For this exercise, transcribe all of the records exactly as given.

━━━━━━━━━━

Lemma quiet_writeFileSync p content : preserved quiet_step (writeFileSync p content).
Proof. unfold writeFileSync. quiet. Qed.

Lemma no_build_writeFileSync p content : preserved no_build_step (writeFileSync p content).
Proof. unfold writeFileSync. no_build. Qed.

Lemma quiet_rmSync p : preserved quiet_step (rmSync_recursive_force p).
Proof. unfold rmSync_recursive_force. quiet. Qed.

Lemma no_build_rmSync p : preserved no_build_step (rmSync_recursive_force p).
Proof. unfold rmSync_recursive_force. no_build. Qed.

Lemma quiet_readdir_files dir : preserved quiet_step (readdir_files dir).
Proof. unfold readdir_files. quiet. Qed.

Lemma no_build_readdir_files dir : preserved no_build_step (readdir_files dir).
Proof. unfold readdir_files. no_build. Qed.

Lemma no_build_touch id : preserved no_build_step (touch id).
Proof. unfold touch. no_build. Qed.

#[export] Hint Resolve quiet_await quiet_mkdirSync quiet_writeFileSync quiet_rmSync
  quiet_readdir_files : steps.
#[export] Hint Resolve no_build_await no_build_mkdirSync no_build_writeFileSync
  no_build_rmSync no_build_readdir_files no_build_touch : steps.

(** ** The parts of the pipeline leave the jobs alone *)

Lemma quiet_poll_loop env threadId runId n :
  preserved quiet_step (poll_loop env threadId runId n).
Proof.
  induction n as [|n IH]; cbn [poll_loop]; quiet.
Qed.

Lemma no_build_poll_loop env threadId runId n :
  preserved no_build_step (poll_loop env threadId runId n).
Proof.
  induction n as [|n IH]; cbn [poll_loop]; no_build.
Qed.

#[export] Hint Resolve quiet_poll_loop no_build_poll_loop : steps.

Lemma quiet_generate_with env prompt apiProvider :
  preserved quiet_step (generate_with env prompt apiProvider).
Proof.
  unfold generate_with, pollForRunCompletion, extractCodeFromAssistantResponse,
    generateCodeWithGemini, generateCodeWithClaude.
  quiet.
Qed.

━━━━━━━━━━

_Expected output_
Lemma quiet_writeFileSync p content : preserved quiet_step (writeFileSync p content).
Proof. unfold writeFileSync. quiet. Qed.

Lemma no_build_writeFileSync p content : preserved no_build_step (writeFileSync p content).
Proof. unfold writeFileSync. no_build. Qed.

Lemma quiet_rmSync p : preserved quiet_step (rmSync_recursive_force p).
Proof. unfold rmSync_recursive_force. quiet. Qed.

Lemma no_build_rmSync p : preserved no_build_step (rmSync_recursive_force p).
Proof. unfold rmSync_recursive_force. no_build. Qed.

Lemma quiet_readdir_files dir : preserved quiet_step (readdir_files dir).
Proof. unfold readdir_files. quiet. Qed.

Lemma no_build_readdir_files dir : preserved no_build_step (readdir_files dir).
Proof. unfold readdir_files. no_build. Qed.

Lemma no_build_touch id : preserved no_build_step (touch id).
Proof. unfold touch. no_build. Qed.

#[export] Hint Resolve quiet_await quiet_mkdirSync quiet_writeFileSync quiet_rmSync
  quiet_readdir_files : steps.
#[export] Hint Resolve no_build_await no_build_mkdirSync no_build_writeFileSync
  no_build_rmSync no_build_readdir_files no_build_touch : steps.

(** ** The parts of the pipeline leave the jobs alone *)

Lemma quiet_poll_loop env threadId runId n :
  preserved quiet_step (poll_loop env threadId runId n).
Proof.
  induction n as [|n IH]; cbn [poll_loop]; quiet.
Qed.

Lemma no_build_poll_loop env threadId runId n :
  preserved no_build_step (poll_loop env threadId runId n).
Proof.
  induction n as [|n IH]; cbn [poll_loop]; no_build.
Qed.

#[export] Hint Resolve quiet_poll_loop no_build_poll_loop : steps.

Lemma quiet_generate_with env prompt apiProvider :
  preserved quiet_step (generate_with env prompt apiProvider).
Proof.
  unfold generate_with, pollForRunCompletion, extractCodeFromAssistantResponse,
    generateCodeWithGemini, generateCodeWithClaude.
  quiet.
Qed.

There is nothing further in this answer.